Il VSLAM è una soluzione adatta quando una macchina può fare affidamento su dettagli visivi stabili e dispone di sufficiente potenza di elaborazione e supporto dei sensori per controllare la deriva. È particolarmente utile per robot domestici, dispositivi AR, sistemi per droni e applicazioni con Robot Rasaerba che richiedono una navigazione flessibile senza fili. Quando confronti diversi sistemi, valuta innanzitutto le condizioni operative: variazioni di illuminazione, texture ripetitive, presenza di sporco sulle lenti e frequenza con cui il dispositivo deve tornare con precisione nello stesso punto.
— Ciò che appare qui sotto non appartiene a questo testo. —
Lemma issue_NoDup n k : is_u64 n → n + Z.of_nat k < 2 ^ 64 → NoDup (issue n k).
Proof.
  intros Hn. induction k as [|k IH]; intros Hk; cbn [issue]; [constructor|].
  apply NoDup_app. split; [apply IH; lia|]. split; [|apply NoDup_singleton].
  intros id (j & Hj & ->)%elem_of_issue Heq%list_elem_of_singleton.
  rewrite !u64_small in Heq by (unfold is_u64 in *; lia).
  apply EffectLedger.effect_id_inj in Heq; unfold is_u64 in *; lia.
Qed.

Lemma issue_end_small n k :
  is_u64 n → n + Z.of_nat k < 2 ^ 64 → issue_end n k = n + Z.of_nat k.
Proof.
  intros Hn Hk. destruct k as [|k]; cbn [issue_end]; [lia|].
  apply u64_small. unfold is_u64 in *. lia.
Qed.

(** A command issues no more effects than it can request. *)
Lemma Apply_issues s c t :
  Apply s c = Ok t → st_NextEffectSequence s + Z.of_nat (command_requests c) < 2 ^ 64 →
  EffectLedger.Inv (EffectLedger.of_state s) →
  EffectLedger.Inv (EffectLedger.of_state (tn_State t)) ∧
  st_NextEffectSequence (tn_State t) ≤ st_NextEffectSequence s + Z.of_nat (command_requests c).
Proof.
  intros H%Apply_sim Hlt Hinv.
  by destruct (EffectLedger.steps_inv _ _ _ (sim_effects _ _ _ H) Hlt Hinv) as (? & ? & _).
Qed.
(** What a resolution leaves of the entry: a settled effect is gone and completed, a
    failed journal operation is requested again, and a refused result is retained. *)
Definition resolution (id : string) (result : Command) (o : outcome unit) (w : W) : Prop :=
  match o, result with
  | Val _, JournalResultReceived _ _ (String _ _ as message) =>
      ∃ entry, routed w !! id = Some entry ∧ rt_result entry = None ∧ rt_started entry = false ∧
        ef_Status (rt_effect entry) = EffectRequested ∧ ef_Error (rt_effect entry) = message
  | Val _, _ => routed w !! id = None ∧ is_Some (st_CompletedEffects (state_of w) !! id)
  | _, _ => retains id result w
  end.

(** The submission of a claimed result and the critical section after it. *)
Definition finish_result (id : string) (result : Command) : Prog W unit := λ w,
  match submit result w with
  | (Val _, w) => settle_result id result w
  | (Fail e, w) => locked (λ w, (Fail e, update_entry id (set_rt_resolving false) w)) w
  | (Blocked, w) => (Blocked, w)
  | (OutOfFuel, w) => (OutOfFuel, w)
  end.

(** A refused result: the entry stays, and may be resolved again. *)
Lemma release_refused id result e co store r entry :
  Follows K (Some id) (co_state co) r → r !! id = Some entry → rt_result entry = Some result →
  let w' := mkWorld co store
              (mkDurableEffectDispatcher false (<[id := set_rt_resolving false entry]> r)) in
  locked (λ w, (Fail e, update_entry id (set_rt_resolving false) w))
    (mkWorld co store (mkDurableEffectDispatcher false r)) = (Fail e : outcome unit, w') ∧
  routes None w' ∧ retains id result w'.
Proof.
  intros Hf Hid Hr. unfold locked, set_locked, update_entry, set_routed, with_dispatcher, routed.
  cbn [w_coordinator w_store w_dispatcher dd_locked dd_routed].
  rewrite (alter_Some _ _ _ _ Hid). split; [done|]. unfold Routes, retains, routed. cbn.
  rewrite lookup_insert_eq. split_and!; [done| |by eexists].
  apply (follows_set (Some id) None _ _ _ entry); try done; [|by right|by left].
  by destruct (fo_entries _ _ _ _ Hf _ _ Hid) as (_ & _ & _ & _ & ?).
Qed.

(** A settled effect leaves the registry. *)
Lemma release_settled id co store r :
  Follows K (Some id) (co_state co) r → is_Some (st_CompletedEffects (co_state co) !! id) →
  let w' := mkWorld co store (mkDurableEffectDispatcher false (delete id r)) in
  routes None w' ∧ routed w' !! id = None ∧ is_Some (st_CompletedEffects (state_of w') !! id).
Proof.
  intros Hf [x Hx] w'. unfold w', Routes, routed. cbn. rewrite lookup_delete_eq.
  split_and!; [done| |done|by eexists]. apply follows_delete; [done|].
  destruct (st_PendingEffects (co_state co) !! id) as [e|] eqn:He; [exfalso|done].
  exact (proj1 (map_disjoint_spec _ _) (EffectLedger.inv_disjoint _ (fo_ledger _ _ _ _ Hf)) id e x He Hx).
Qed.

(** A failed journal operation is requested again. *)
Lemma finish_journal id status message co store r entry :
  message ≠ "" → Follows K (Some id) (co_state co) r → r !! id = Some entry →
  rt_result entry = Some (JournalResultReceived id status message) →
  st_NextEffectSequence (co_state co) + Z.of_nat (1 * K) < 2 ^ 64 →
  ∃ o w', finish_result id (JournalResultReceived id status message)
            (mkWorld co store (mkDurableEffectDispatcher false r)) = (o, w') ∧ ends o ∧
    seq_of w' = st_NextEffectSequence (co_state co) ∧ routes None w' ∧
    resolution id (JournalResultReceived id status message) o w'.
Proof.
  intros Hm Hf Hid Hr Hs. set (result := JournalResultReceived id status message) in *.
  set (f := λ e, e |> set_ef_Status EffectRequested |> set_ef_Error message).
  set (entry1 := entry |> set_rt_result None |> set_rt_started false
                       |> set_rt_effect (f (rt_effect entry))).
  assert (Hc : rewrite_of result = Some (id, f)) by (cbn; by rewrite (proj2 (String.eqb_neq _ _) Hm)).
  unfold finish_result.
  destruct (within_rewrite (Some id) result id f co store r entry entry1 false Hc Hf Hid Hs) with (m := r)
    as [(e & store' & ->)|(co' & store' & -> & Hs' & Hf')]; try done.
  - intros e [<- _]. done.
  - by right.
  - destruct (release_refused id result e co store' r entry Hf Hid Hr) as (-> & ? & ?). by do 2 eexists.
  - unfold settle_result, locked, set_locked, update_entry, set_routed, with_dispatcher, routed.
    cbn [w_coordinator w_store w_dispatcher dd_locked dd_routed]. unfold result.
    rewrite (proj2 (String.eqb_neq _ _) Hm).
    rewrite (alter_Some _ _ _ _ Hid), (alter_Some _ _ _ _ (lookup_insert_eq _ _ _)), insert_insert_eq.
    do 2 eexists. split; [reflexivity|]. unfold Routes, routed. cbn.
    split_and!; [done|done|done| |].
    + rewrite <- (insert_insert_eq r id _ entry1).
      apply (follows_set (Some id) None _ _ _ entry1); try done; [by rewrite lookup_insert_eq|by right|by left].
    + destruct message; [done|]. eexists. by rewrite lookup_insert_eq.
Qed.
(* ===== verification/Restart.v ===== *)
(** A restart: the restored coordinator puts the running effects back to requested and
    routes every pending effect once. *)
From S2P Require Import Prelude.
From S2P Require Import GoStrings.
From S2P Require Import TurnState.
From S2P Require Import Invariants.
From S2P Require Import Command.
From S2P Require Import Effects.
From S2P Require Import Validity.
From S2P Require Import TurnSpec.
From S2P Require Import Reducer.
From S2P Require Import Kernel.
From S2P Require Import DomainFacts.
From S2P Require Import Coordinator.
From S2P Require Import Dispatcher.
From S2P Require Import Issued.
From S2P Require Import Routing.

Section Restart.
Context {St : Type} `{!DomainFactStore St}.
Context (marshal : State → res error string) (fuel : nat).
Notation W := (RoutedWorld St).
Notation submit := (Submit marshal (S fuel) : Command → Prog W unit).
Notation state_of w := (co_state (w_coordinator w)).

(** A pending effect after the restart. *)
Definition requested : Effect → Effect := set_ef_Status EffectRequested.

Lemma requested_id e : ef_Status e = EffectRequested → requested e = e.
Proof. destruct e. cbn. by intros ->. Qed.

(** The first loop, after the identities of [done]. *)
Record Requeued (P : gmap string Effect) (finished : list string) (s s' : State) : Prop := {
  rq_ledger : EffectLedger.Inv (EffectLedger.of_state s');
  rq_seq : st_NextEffectSequence s' = st_NextEffectSequence s;
  rq_pending id : st_PendingEffects s' !! id =
    if decide (id ∈ finished) then requested <$> P !! id else P !! id;
}.

Lemma requeue_loop s ids finished (w : W) :
  st_NextEffectSequence s + 1 < 2 ^ 64 → NoDup (finished ++ ids) →
  Requeued (st_PendingEffects s) finished s (state_of w) →
  ∃ o w', forP (requeue_running marshal (S fuel) s) ids w = (o, w') ∧
    w_dispatcher w' = w_dispatcher w ∧
    ((∃ e, o = Fail e) ∨
     o = Val tt ∧ Requeued (st_PendingEffects s) (finished ++ ids) s (state_of w')).
Proof.
  intros Hs. revert finished w. induction ids as [|id ids IH]; intros finished w Hnd Hw; cbn [forP].
  { do 2 eexists. split; [reflexivity|]. split; [done|]. right. by rewrite app_nil_r. }
  assert (Hid : id ∉ finished) by (apply NoDup_app in Hnd as (_ & H & _); intros Hin; apply (H _ Hin); by left).
  replace (finished ++ id :: ids) with ((finished ++ [id]) ++ ids) in * by by rewrite <- app_assoc.
  destruct Hw as [Hinv Hseq Hp]. pose proof (Hp id) as Hpid. rewrite decide_False in Hpid by done.
  assert (Hdone : ∀ s', EffectLedger.Inv (EffectLedger.of_state s') →
    st_NextEffectSequence s' = st_NextEffectSequence s →
    st_PendingEffects s' !! id = requested <$> st_PendingEffects s !! id →
    (∀ id', id ≠ id' → st_PendingEffects s' !! id' = st_PendingEffects (state_of w) !! id') →
    Requeued (st_PendingEffects s) (finished ++ [id]) s s').
  { intros s' Hi' Hs' Hp' Hne. split; [done|done|]. intros id'. destruct (decide (id = id')) as [<-|].
    - rewrite decide_True by set_solver. done.
    - rewrite Hne, Hp by done. repeat case_decide; set_solver. }
  unfold bind, requeue_running at 1. destruct (st_PendingEffects s !! id) as [e|] eqn:He.
  - case_bool_decide as Hst.
    + unfold Submit. destruct (submit_rewrites marshal fuel (EffectRequeued id) id _ w eq_refl)
        as [(e' & store & E)|(t & c' & store & Ht & Hco & E)]; unfold Submit in E; rewrite E.
      { do 2 eexists. split; [reflexivity|]. split; [done|]. left. eauto. }
      destruct (Apply_rewrites _ _ _ _ _ Ht eq_refl) as (_ & Hseq' & _ & e' & He' & Hp').
      destruct (Apply_issues _ _ _ Ht ltac:(cbn; lia) Hinv) as (Hinv' & _).
      apply (IH _ (mkWorld c' store (w_dispatcher w))); [done|]. cbn. rewrite Hco. rewrite Hpid in He'. injection He' as <-.
      apply Hdone; [done|lia|by rewrite Hp', lookup_insert_eq|].
      intros id' Hne. by rewrite Hp', lookup_insert_ne.
    + apply IH; [done|]. apply Hdone; [done|done| |done]. rewrite Hpid. cbn. f_equal. symmetry.
      apply requested_id. destruct (EffectLedger.inv_pending _ Hinv id e Hpid) as (_ & _ & [?|?]); done.
  - apply IH; [done|]. by apply Hdone.
Qed.

(** The second loop: what it routes when it succeeds. *)
Lemma redispatch_loop s ids c store r (w' : W) :
  (∀ id e, st_PendingEffects s !! id = Some e → ef_ID e = id) → NoDup ids →
  (∀ id, id ∈ ids → r !! id = None) →
  forP (redispatch marshal (S fuel) s) ids (mkWorld c store (mkDurableEffectDispatcher false r))
    = (Val tt, w') →
  ∃ r', w' = mkWorld c store (mkDurableEffectDispatcher false r') ∧
    (∀ id e, id ∈ ids → st_PendingEffects s !! id = Some e → RoutedEffect (ef_Kind e) = true) ∧
    ∀ id, r' !! id = if decide (id ∈ ids)
                     then (λ e, mkRoutedEffect e false None false) <$> st_PendingEffects s !! id
                     else r !! id.
Proof.
  intros Hk. revert r. induction ids as [|id ids IH]; intros r Hnd Hr H; cbn [forP] in H.
  { injection H as <-. exists r. split_and!; [done| |done]. by intros id e ?%elem_of_nil. }
  apply NoDup_cons in Hnd as [Hid Hnd]. unfold bind, redispatch at 1 in H.
  destruct (st_PendingEffects s !! id) as [e|] eqn:He.
  - unfold Dispatch, durable_dispatch in H. destruct (RoutedEffect (ef_Kind e)) eqn:Hroute; [|done].
    unfold locked, set_locked, set_routed, with_dispatcher, routed in H.
    cbn [w_coordinator w_store w_dispatcher dd_locked dd_routed] in H.
    rewrite (Hk _ _ He), (Hr id) in H by by left. cbn in H.
    destruct (IH (<[id := mkRoutedEffect e false None false]> r)) as (r' & -> & Hkinds & Hr'); [done| |exact H|].
    { intros id' Hin. rewrite lookup_insert_ne; [apply Hr; by right|congruence]. }
    exists r'. split_and!; [done| |].
    + intros id' e' [->|Hin]%elem_of_cons He'; [by simplify_eq|eauto].
    + intros id'. rewrite Hr'. destruct (decide (id = id')) as [<-|Hne].
      * rewrite decide_False, decide_True, lookup_insert_eq, He by (done || by left). done.
      * rewrite lookup_insert_ne by done. repeat case_decide; set_solver.
  - cbn in H. destruct (IH r) as (r' & -> & Hkinds & Hr'); [done| |exact H|].
    { intros id' Hin. apply Hr. by right. }
    exists r'. split_and!; [done| |].
    + intros id' e' [->|Hin]%elem_of_cons He'; [congruence|eauto].
    + intros id'. rewrite Hr'. destruct (decide (id = id')) as [<-|Hne].
      * rewrite decide_False, decide_True, He, Hr by (done || by left). done.
      * repeat case_decide; set_solver.
Qed.

Lemma sortedEffectIDs_NoDup (P : gmap string Effect) : NoDup (sortedEffectIDs P).
Proof. unfold sortedEffectIDs. rewrite sort_strings_Permutation. apply NoDup_fst_map_to_list. Qed.

Lemma elem_of_sortedEffectIDs (P : gmap string Effect) id :
  id ∈ sortedEffectIDs P ↔ is_Some (P !! id).
Proof.
  unfold sortedEffectIDs. rewrite elem_of_sort_strings, list_elem_of_fmap. split.
  - intros ([i x] & -> & H%elem_of_map_to_list). eauto.
  - intros [x H]. exists (id, x). by rewrite elem_of_map_to_list.
Qed.

(** A resume ends; when it succeeds, every stored pending effect is requested and
    routed, unstarted, and the registry holds nothing else. *)
Lemma resume_cases K s c store :
  co_state c = s → st_NextEffectSequence s + 1 < 2 ^ 64 →
  EffectLedger.Inv (EffectLedger.of_state s) →
  ∃ o w', resume marshal (S fuel) s (mkWorld c store NewDurableEffectDispatcher) = (o, w') ∧
    (o = Val tt →
     Routes K None w' ∧ st_PendingEffects (state_of w') = requested <$> st_PendingEffects s ∧
     routed w' = (λ e, mkRoutedEffect (requested e) false None false) <$> st_PendingEffects s).
Proof.
  intros Hc Hs Hinv. unfold resume, bind.
  destruct (requeue_loop s (sortedEffectIDs (st_PendingEffects s)) []
    (mkWorld c store NewDurableEffectDispatcher)) as (o & [c1 store1 d1] & -> & Hd & [[e ->]|[-> Hq]]).
  - done.
  - apply sortedEffectIDs_NoDup.
  - cbn. rewrite Hc. split; [done|done|]. intros id. by rewrite decide_False by apply not_elem_of_nil.
  - by do 2 eexists.
  - cbn in Hd, Hq. subst d1. destruct Hq as [Hinv' Hseq Hp]. cbn [w_coordinator w_store w_dispatcher].
    assert (Hp' : st_PendingEffects (co_state c1) = requested <$> st_PendingEffects s).
    { apply map_eq. intros id. rewrite Hp, lookup_fmap. case_decide as Hin; [done|].
      rewrite elem_of_sortedEffectIDs in Hin. by destruct (st_PendingEffects s !! id); [destruct Hin|]. }
    destruct (forP _ _ _) as [o w'] eqn:E. exists o, w'. split; [done|]. intros ->.
    destruct (redispatch_loop _ _ _ _ ∅ _ (λ id e He, proj1 (EffectLedger.inv_pending _ Hinv' id e He))
      (sortedEffectIDs_NoDup _) (λ id _, lookup_empty id) E) as (r & -> & Hk & Hr).
    assert (Hr' : r = (λ e, mkRoutedEffect (requested e) false None false) <$> st_PendingEffects s).
    { apply map_eq. intros id. rewrite Hr, Hp', !lookup_fmap. case_decide as Hin.
      - by destruct (st_PendingEffects s !! id).
      - rewrite lookup_empty. destruct (st_PendingEffects s !! id) as [e|] eqn:He; [|done].
        destruct Hin. apply elem_of_sortedEffectIDs. exists (requested e).
        by rewrite lookup_fmap, He. }
    unfold routed. cbn. split_and!; [|done|done]. split; [done|]. cbn. split; [done|..|done].
    + intros id x Hx. subst r. unfold routed in Hx. cbn in Hx.
      rewrite lookup_fmap in Hx. apply fmap_Some in Hx as (e & He & ->).
      assert (He' : st_PendingEffects (co_state c1) !! id = Some (requested e))
        by by rewrite Hp', lookup_fmap, He.
      unfold entry_ok. cbn. split_and!; try done.
      * apply (EffectLedger.inv_pending _ Hinv' id _ He').
      * apply (Hk id (requested e)); [|done]. apply elem_of_sortedEffectIDs. eauto.
      * left. cbn. eauto.
    + intros id e He. rewrite Hp', lookup_fmap in He. apply fmap_Some in He as (e0 & He & ->).
      exists (mkRoutedEffect (requested e0) false None false). unfold routed. cbn.
      by rewrite Hr', lookup_fmap, He.
Qed.
End Restart.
Il vSLAM non è necessariamente migliore del LiDAR: le due tecnologie hanno scopi diversi. Il vSLAM utilizza le telecamere per interpretare gli elementi visivi, offrendo un buon rapporto tra costo e quantità di informazioni, ma è più sensibile alle condizioni di illuminazione. Il LiDAR misura direttamente le distanze e offre maggiore affidabilità in condizioni di scarsa luce. Molti robot moderni combinano entrambe le tecnologie per ottenere maggiore precisione e stabilità nella navigazione in ambienti complessi.
La precisione del vSLAM dipende dalla qualità della telecamera, dall'illuminazione, dalla potenza di elaborazione e dalla quantità di dettagli visivi presenti nell'ambiente. In spazi ben illuminati e ricchi di elementi riconoscibili, può offrire un posizionamento molto stabile per la mappatura indoor e aree esterne strutturate. Tuttavia, in condizioni di scarsa illuminazione o su superfici con motivi ripetitivi, nel tempo possono accumularsi piccoli errori di deriva, che vengono ridotti tramite loop closure e correzione della mappa.
Sì, i moderni sistemi vSLAM utilizzano spesso l'intelligenza artificiale per migliorare il rilevamento delle caratteristiche, il riconoscimento degli oggetti e le decisioni di navigazione. L'AI aiuta il sistema a identificare punti visivi rilevanti, filtrare il rumore e adattarsi ad ambienti in continua evoluzione, come quelli con oggetti in movimento o variazioni di illuminazione. Questo migliora la stabilità della mappa e consente prestazioni più affidabili in condizioni reali e dinamiche.